─── Data extracts ───
(** C8, amended. Through a function shell tool every command goes through
    the deny-list first, then the approval gate, then the runner: the gate
    is not reached before every command of the batch has passed the
    deny-list, and no process is spawned before its command has passed the
    deny-list and the gate has granted the batch. Through the ShellTool
    executor every command goes through the gate and then the runner, and
    no deny-list check is made. *)
Theorem C8_filter_then_gate_then_runner :
  forall w,
    (forall cwd command commands timeout_ms,
        exists evs acts,
          adds w (snd (build_code_shell_function_tool cwd command commands
                         timeout_ms w)) evs acts
          /\ filter_gate_runner (command_list command commands) acts)
    /\ (forall cwd command commands timeout_ms,
           exists evs acts,
             adds w (snd (build_chat_shell_function_tool cwd command commands
                            timeout_ms w)) evs acts
             /\ filter_gate_runner (command_list command commands) acts)
    /\ (forall cwd default_timeout_ms act,
           exists evs acts,
             adds w (snd (ShellExecutor_call cwd default_timeout_ms act w))
               evs acts
             /\ gate_runner (action_commands act) acts).
Proof.
  intros w. split; [|split].
  - intros cwd command commands timeout_ms.
    destruct (code_tool_path cwd command commands timeout_ms w)
      as (r & w0 & evs & acts & -> & Hp).
    exists evs, acts. split; [now apply (tool_path_adds _ _ _ _ _ _ _ _ _ _ Hp)|].
    now apply (tool_path_order _ _ _ _ _ _ _ _ _ _ Hp).
  - intros cwd command commands timeout_ms.
    destruct (chat_tool_path cwd command commands timeout_ms w)
      as (r & w0 & evs & acts & -> & Hp).
    exists evs, acts. split; [now apply (tool_path_adds _ _ _ _ _ _ _ _ _ _ Hp)|].
    now apply (tool_path_order _ _ _ _ _ _ _ _ _ _ Hp).
  - intros cwd default_timeout_ms act.
    destruct (ShellExecutor_path cwd default_timeout_ms act w)
      as (r & w0 & evs & acts & -> & Hp).
    exists evs, acts. split; [now apply (executor_path_adds _ _ _ _ _ _ Hp)|].
    now apply (executor_path_order _ _ _ _ _ _ Hp).
Qed.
───
■ Aim of the exercise ■
Could you retype all of the records above exactly as they appear?

■ Answer space ■
(** C8, amended. Through a function shell tool every command goes through
    the deny-list first, then the approval gate, then the runner: the gate
    is not reached before every command of the batch has passed the
    deny-list, and no process is spawned before its command has passed the
    deny-list and the gate has granted the batch. Through the ShellTool
    executor every command goes through the gate and then the runner, and
    no deny-list check is made. *)
Theorem C8_filter_then_gate_then_runner :
  forall w,
    (forall cwd command commands timeout_ms,
        exists evs acts,
          adds w (snd (build_code_shell_function_tool cwd command commands
                         timeout_ms w)) evs acts
          /\ filter_gate_runner (command_list command commands) acts)
    /\ (forall cwd command commands timeout_ms,
           exists evs acts,
             adds w (snd (build_chat_shell_function_tool cwd command commands
                            timeout_ms w)) evs acts
             /\ filter_gate_runner (command_list command commands) acts)
    /\ (forall cwd default_timeout_ms act,
           exists evs acts,
             adds w (snd (ShellExecutor_call cwd default_timeout_ms act w))
               evs acts
             /\ gate_runner (action_commands act) acts).
Proof.
  intros w. split; [|split].
  - intros cwd command commands timeout_ms.
    destruct (code_tool_path cwd command commands timeout_ms w)
      as (r & w0 & evs & acts & -> & Hp).
    exists evs, acts. split; [now apply (tool_path_adds _ _ _ _ _ _ _ _ _ _ Hp)|].
    now apply (tool_path_order _ _ _ _ _ _ _ _ _ _ Hp).
  - intros cwd command commands timeout_ms.
    destruct (chat_tool_path cwd command commands timeout_ms w)
      as (r & w0 & evs & acts & -> & Hp).
    exists evs, acts. split; [now apply (tool_path_adds _ _ _ _ _ _ _ _ _ _ Hp)|].
    now apply (tool_path_order _ _ _ _ _ _ _ _ _ _ Hp).
  - intros cwd default_timeout_ms act.
    destruct (ShellExecutor_path cwd default_timeout_ms act w)
      as (r & w0 & evs & acts & -> & Hp).
    exists evs, acts. split; [now apply (executor_path_adds _ _ _ _ _ _ Hp)|].
    now apply (executor_path_order _ _ _ _ _ _ Hp).
Qed.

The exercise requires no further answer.